2012-02-18
ALGIERS – A secular party in Algeria has announced it will boycott elections in May. Rally for Culture and Democracy party chief Said Saadi said Friday the elections would be a "hoax" and the assembly chosen could just be dissolved by the new president set to be elected in 2014.
The party's power base is the ethnically Berber Tizi-Ouzou region east of the capital. It boycotted elections in 2002, but ran in 2007, gaining 19 seats in the 390-person assembly and 3.36 percent of the vote.
Meanwhile, Ali Laskri, general secretary of the Socialist Forces Front said upcoming elections may spark real change in Algeria, as political figures came forward to launch parties after the relaxing of laws in the wake of the Arab Spring.
"It is not too late that (the elections) become a path to democratic change and towards a more transparent institutional framework, more predictable and reassuring," said Laskri, a longtime dissident party in Algeria.
Laskri spoke at the party's national convention set to debate participation in the May 10 legislative elections, a question facing many of Algeria's political movements, some only just created.
Political figures, including several former ministers, have scrambled to create parties after the regime, dominated by the National Liberation Front, or FLN, freed up political laws in response to the protest movement that has swept the Arab world.
Seventeen new parties have been authorized to hold their first congresses under a new law passed last month following reforms announced by President Abdelaziz Bouteflika.
Ex-Industry Minister Abdelmadjid Menasra announced the creation of a new Islamist party on Friday while former Health Minister Amara Benyounes announced his secularist party would participate in the May poll.

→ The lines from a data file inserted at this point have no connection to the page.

Lemma mtu_probes_witness :
  ∃ e', handles true (clear_pending_mtu_data sample_established)
    [ResCheckMtuReceivedAck (sample_ack 1 1200); ResCheckMtuReceivedAck (sample_ack 2 1100)] e' ∧
  mtu_record (ec_pending_mtu_data e')
    [ResCheckMtuReceivedAck (sample_ack 1 1200); ResCheckMtuReceivedAck (sample_ack 2 1100)].
Proof.
  set (r1 := ResCheckMtuReceivedAck (sample_ack 1 1200)).
  set (r2 := ResCheckMtuReceivedAck (sample_ack 2 1100)).
  set (e1 := on_pending_mtu (record_check_mtu_received_ack (sample_ack 1 1200))
               (clear_pending_mtu_data sample_established)).
  set (e2 := on_pending_mtu (record_check_mtu_received_ack (sample_ack 2 1100)) e1).
  assert (handles true (clear_pending_mtu_data sample_established) [r1; r2] e2) as H.
  { set (w := sample_world (sample_answers 1 (ResPong sample_pong))).
    apply (handles_snoc true _ [r1] e1 r2 e2 w w); [|reflexivity].
    apply (handles_snoc true _ [] (clear_pending_mtu_data sample_established) r1 e1 w w);
      [constructor | reflexivity]. }
  exists e2. split; [exact H|]. apply (mtu_probes true sample_established e2 [r1; r2] H).
Defined.

Lemma session_expiry_witness :
  is_expired 7000 (reset_established sample_conn sample_registered sample_established) =
    Some SessionNotSetup ∧
  is_expired 7000 (into_established 7000 sample_conn sample_registered) = None.
Proof.
  apply (session_expiry (λ _, Some [Byte.x00]) sample_established
    (sample_world (sample_answers 1000 (ResAgentRegistered sample_registered)))
    sample_conn sample_registered 6000 7000).
  - intros n. decide_now.
  - reflexivity.
  - reflexivity.
  - reflexivity.
  - lia.
  - decide_now.
Defined.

"We are going to contribute to change Algerians yearn for and offer hope to the young," Menasra said at the launch of his party, the Change Front.
The Socialist Forces boycotted the last two legislative elections in 2002 and 2007 and opposition parties have repeatedly denounced fraud by the FLN ever since the introduction of a multi-party system in 1989.
The current parliament is dominated by the FLN, which has played a key role in Algerian politics since it led the way to independence from France in 1962.
Algeria is a major oil and gas producer, a sector that accounts for almost all of its foreign earnings.
Other sectors of the economy are underdeveloped, however, and youth unemployment was running at 21 percent last year, according to the World Bank.